> **Task**: Only an exact repetition of the lines from the one that holds "iappend rootino (dirent_bytes (xshort rootino) [dot;" to the end of the records is wanted.

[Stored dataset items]
= = = = = = =
(* ===== verification/Mkfs.v ===== *)
(** * The disk image builder (mkfs.c)

    mkfs is a program of the build machine.  It makes the image of a file system
    that holds the files named on its command line in the root directory.  Its
    state is the image, an array of sectors that grows when a sector behind its
    end is written, with the counters of mkfs.c; a [struct dinode] is an [inode]
    whose other fields are those of [zero_inode].  The build machine stores
    integers with the low byte first. *)

From stdpp Require Import base gmap list strings sets.
From Stdlib Require Import ZArith Lia.
From S2P Require Import Prelude State Bytes Fs.

(** ** Constants and state *)

Definition NINODES : Z := 200.

Definition nbitmap : Z := FSSIZE / BPB + 1.
Definition ninodeblocks : Z := NINODES / IPB + 1.
Definition nlog : Z := Z.of_nat LOGSIZE.

Record mkfs : Type := mk_mkfs {
  m_img : gmap Z (list Z);
  m_len : Z;
  m_sb : superblock;
  freeinode : Z;
  freeblock : Z;
  m_out : list (string * list Z)
}.

Definition set_m_img (v : gmap Z (list Z)) (len : Z) (m : mkfs) : mkfs :=
  mk_mkfs v len (m_sb m) (freeinode m) (freeblock m) (m_out m).
Definition set_m_sb (v : superblock) (m : mkfs) : mkfs :=
  mk_mkfs (m_img m) (m_len m) v (freeinode m) (freeblock m) (m_out m).
Definition set_freeinode (v : Z) (m : mkfs) : mkfs :=
  mk_mkfs (m_img m) (m_len m) (m_sb m) v (freeblock m) (m_out m).
Definition set_freeblock (v : Z) (m : mkfs) : mkfs :=
  mk_mkfs (m_img m) (m_len m) (m_sb m) (freeinode m) v (m_out m).

(** A line of output: its format and the values. *)
Definition printf (fmt : string) (args : list Z) : M mkfs unit :=
  modify (fun m => mk_mkfs (m_img m) (m_len m) (m_sb m) (freeinode m) (freeblock m) (m_out m ++ [(fmt, args)])).

(** The globals when the program starts, with the image just truncated. *)
Definition mkfs_start : mkfs := mk_mkfs ∅ 0 zero_superblock 1 0 [].

Definition zeroes : list Z := replicate BSIZE 0.

(** A file given on the command line: its name, whether it can be opened, and
    what the calls of [read] with a buffer of [BSIZE] bytes return until the
    first that returns nothing. *)
Record host_file : Type := mk_host_file {
  hf_name : list Z;
  hf_open : bool;
  hf_reads : list (list Z)
}.

(** The bytes of an integer in memory, written one by one. *)
Definition xshort (x : Z) : Z := le_val [u8 x; u8 (Z.shiftr x 8)].
Definition xint (x : Z) : Z := le_val [u8 x; u8 (Z.shiftr x 8); u8 (Z.shiftr x 16); u8 (Z.shiftr x 24)].

(** [exit(1)] after [perror], and a failed [assert]. *)
Definition exit_1 {A} (what : string) : M mkfs A := panic what.
Definition assert_ (what : string) (b : bool) : M mkfs unit := if b then ret tt else panic what.

Section Mkfs.

(** Whether the build machine can position and transfer at a sector. *)
Variable io : Z -> bool.

(** [sec * BSIZE] is computed with 32 bits. *)
Definition sector (sec : Z) : Z := u32 (sec * Z.of_nat BSIZE) / Z.of_nat BSIZE.

Definition wsect (sec : Z) (buf : list Z) : M mkfs unit :=
  if io (sector sec) then
    modify (fun m => set_m_img (<[sector sec := buf]> (m_img m)) (Z.max (m_len m) (sector sec + 1)) m)
  else exit_1 "write".

Definition rsect (sec : Z) : M mkfs (list Z) :=
  m <- get;;
  if io (sector sec) && (sector sec <? m_len m) then ret (default zeroes (m_img m !! sector sec))
  else exit_1 "read".

Definition winode (inum : Z) (ip : inode) : M mkfs unit :=
  sb <- gets m_sb;;
  let bn := IBLOCK inum sb in
  buf <- rsect bn;;
  wsect bn (put_dinode (dinode_off inum) ip buf).

Definition rinode (inum : Z) : M mkfs inode :=
  sb <- gets m_sb;;
  let bn := IBLOCK inum sb in
  buf <- rsect bn;;
  ret (get_dinode (dinode_off inum) buf zero_inode).

Definition ialloc (type : Z) : M mkfs Z :=
  inum <- gets freeinode;;
  modify (set_freeinode (u32 (inum + 1)));;
  let din := set_i_size (xint 0) (set_i_nlink (xshort 1) (set_i_type (s16 (xshort type)) zero_inode)) in
  winode inum din;;
  ret inum.

(** The loop of [balloc] over the bits. *)
Definition mark_bits (used : Z) (buf : list Z) : list Z :=
  foldl (fun b i => set_byte (i / 8) (Z.lor (byte_at b (i / 8)) (Z.shiftl 1 (i mod 8))) b) buf (seqZ 0 used).

Definition balloc (used : Z) : M mkfs unit :=
  printf "balloc: first %d blocks have been allocated" [used];;
  assert_ "used < BSIZE*8" (used <? Z.of_nat BSIZE * 8);;
  let buf := mark_bits used zeroes in
  sb <- gets m_sb;;
  printf "balloc: write bitmap block at sector %d" [sb_bmapstart sb];;
  wsect (sb_bmapstart sb) buf.

(** [freeblock++] *)
Definition next_block : M mkfs Z :=
  b <- gets freeblock;;
  modify (set_freeblock (u32 (b + 1)));;
  ret b.

(** [din.addrs[n]], and the same with a new block where it is 0. *)
Definition daddr (din : inode) (n : nat) : Z := default 0 (i_addrs din !! n).

Definition append_slot (din : inode) (n : nat) : M mkfs inode :=
  if xint (daddr din n) =? 0 then
    b <- next_block;;
    ret (set_i_addrs (<[n := xint b]> (i_addrs din)) din)
  else ret din.

(** The block of the file that holds [fbn]: the inode with its new addresses, and [x]. *)
Definition append_block (din : inode) (fbn : Z) : M mkfs (inode * Z) :=
  if fbn <? Z.of_nat NDIRECT then
    din <- append_slot din (Z.to_nat fbn);;
    ret (din, xint (daddr din (Z.to_nat fbn)))
  else
    din <- append_slot din NDIRECT;;
    indirect <- rsect (xint (daddr din NDIRECT));;
    let o := (4 * Z.to_nat (fbn - Z.of_nat NDIRECT))%nat in
    indirect <- (if rd 4 o indirect =? 0 then
                   b <- next_block;;
                   let indirect := wr 4 o (xint b) indirect in
                   wsect (xint (daddr din NDIRECT)) indirect;;
                   ret indirect
                 else ret indirect);;
    ret (din, xint (rd 4 o indirect)).

(** One round of the loop of [iappend], with [p] the bytes not yet appended. *)
Definition iappend_body (st : inode * Z * list Z) : M mkfs (inode * Z * list Z + inode * Z) :=
  let '(din, off, p) := st in
  if bool_decide (p = []) then ret (inr (din, off)) else
  let fbn := off / Z.of_nat BSIZE in
  assert_ "fbn < MAXFILE" (fbn <? MAXFILE);;
  r <- append_block din fbn;;
  let '(din, x) := r in
  let n1 := Z.min (Z.of_nat (length p)) (u32 ((fbn + 1) * Z.of_nat BSIZE - off)) in
  buf <- rsect x;;
  wsect x (list_inserts (Z.to_nat (off - fbn * Z.of_nat BSIZE)) (take (Z.to_nat n1) p) buf);;
  ret (inl (din, u32 (off + n1), drop (Z.to_nat n1) p)).

(** Each round but the first fills a block or is the last. *)
Definition iappend (inum : Z) (p : list Z) : M mkfs unit :=
  din <- rinode inum;;
  let off := xint (i_size din) in
  r <- iter (length p / BSIZE + 3) iappend_body (din, off, p);;
  let '(din, off) := r in
  winode inum (set_i_size (xint off) din).

(** ** [main] *)

Definition dot : Z := 46.
Definition underscore : Z := 95.

(** The bytes of [struct superblock]. *)
Definition superblock_bytes (sb : superblock) : list Z :=
  le_bytes 4 (sb_size sb) ++ le_bytes 4 (sb_nblocks sb) ++ le_bytes 4 (sb_ninodes sb) ++ le_bytes 4 (sb_nlog sb)
  ++ le_bytes 4 (sb_logstart sb) ++ le_bytes 4 (sb_inodestart sb) ++ le_bytes 4 (sb_bmapstart sb).

(** The body of the loop over the files. *)
Definition add_file (rootino : Z) (f : host_file) : M mkfs unit :=
  assert_ "index(argv[i], '/') == 0" (bool_decide (slash ∉ hf_name f));;
  if negb (hf_open f) then exit_1 "open" else
  let name := match hf_name f with c :: rest => if c =? underscore then rest else hf_name f | [] => [] end in
  inum <- ialloc T_FILE;;
  iappend rootino (dirent_bytes (xshort inum) name);;
  for_each (iappend inum) (hf_reads f).

(** [image]: whether the image named first can be opened, [None] without arguments. *)
Definition main (image : option bool) (files : list host_file) : M mkfs unit :=
  if bool_decide (image = None) then exit_1 "Usage: mkfs fs.img files..." else
  if bool_decide (image = Some false) then exit_1 "open" else
  let nmeta := 2 + nlog + ninodeblocks + nbitmap in
  let nblocks := FSSIZE - nmeta in
  let sb := mk_superblock (xint FSSIZE) (xint nblocks) (xint NINODES) (xint nlog) (xint 2) (xint (2 + nlog))
    (xint (2 + nlog + ninodeblocks)) in
  modify (set_m_sb sb);;
  printf "nmeta %d (boot, super, log blocks %u inode blocks %u, bitmap blocks %u) blocks %d total %d"
    [nmeta; nlog; ninodeblocks; nbitmap; nblocks; FSSIZE];;
  modify (set_freeblock nmeta);;
  for_each (fun i => wsect i zeroes) (seqZ 0 FSSIZE);;
  wsect 1 (list_inserts 0 (superblock_bytes sb) zeroes);;
  rootino <- ialloc T_DIR;;
  assert_ "rootino == ROOTINO" (rootino =? 1);;
  iappend rootino (dirent_bytes (xshort rootino) [dot]);;
  iappend rootino (dirent_bytes (xshort rootino) [dot; dot]);;
  for_each (add_file rootino) files;;
  din <- rinode rootino;;
  let off := xint (i_size din) in
  let off := u32 ((off / Z.of_nat BSIZE + 1) * Z.of_nat BSIZE) in
  winode rootino (set_i_size (xint off) din);;
  used <- gets freeblock;;
  balloc used.

End Mkfs.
= = = = = = =
> **Problem solution**:
  iappend rootino (dirent_bytes (xshort rootino) [dot; dot]);;
  for_each (add_file rootino) files;;
  din <- rinode rootino;;
  let off := xint (i_size din) in
  let off := u32 ((off / Z.of_nat BSIZE + 1) * Z.of_nat BSIZE) in
  winode rootino (set_i_size (xint off) din);;
  used <- gets freeblock;;
  balloc used.

End Mkfs.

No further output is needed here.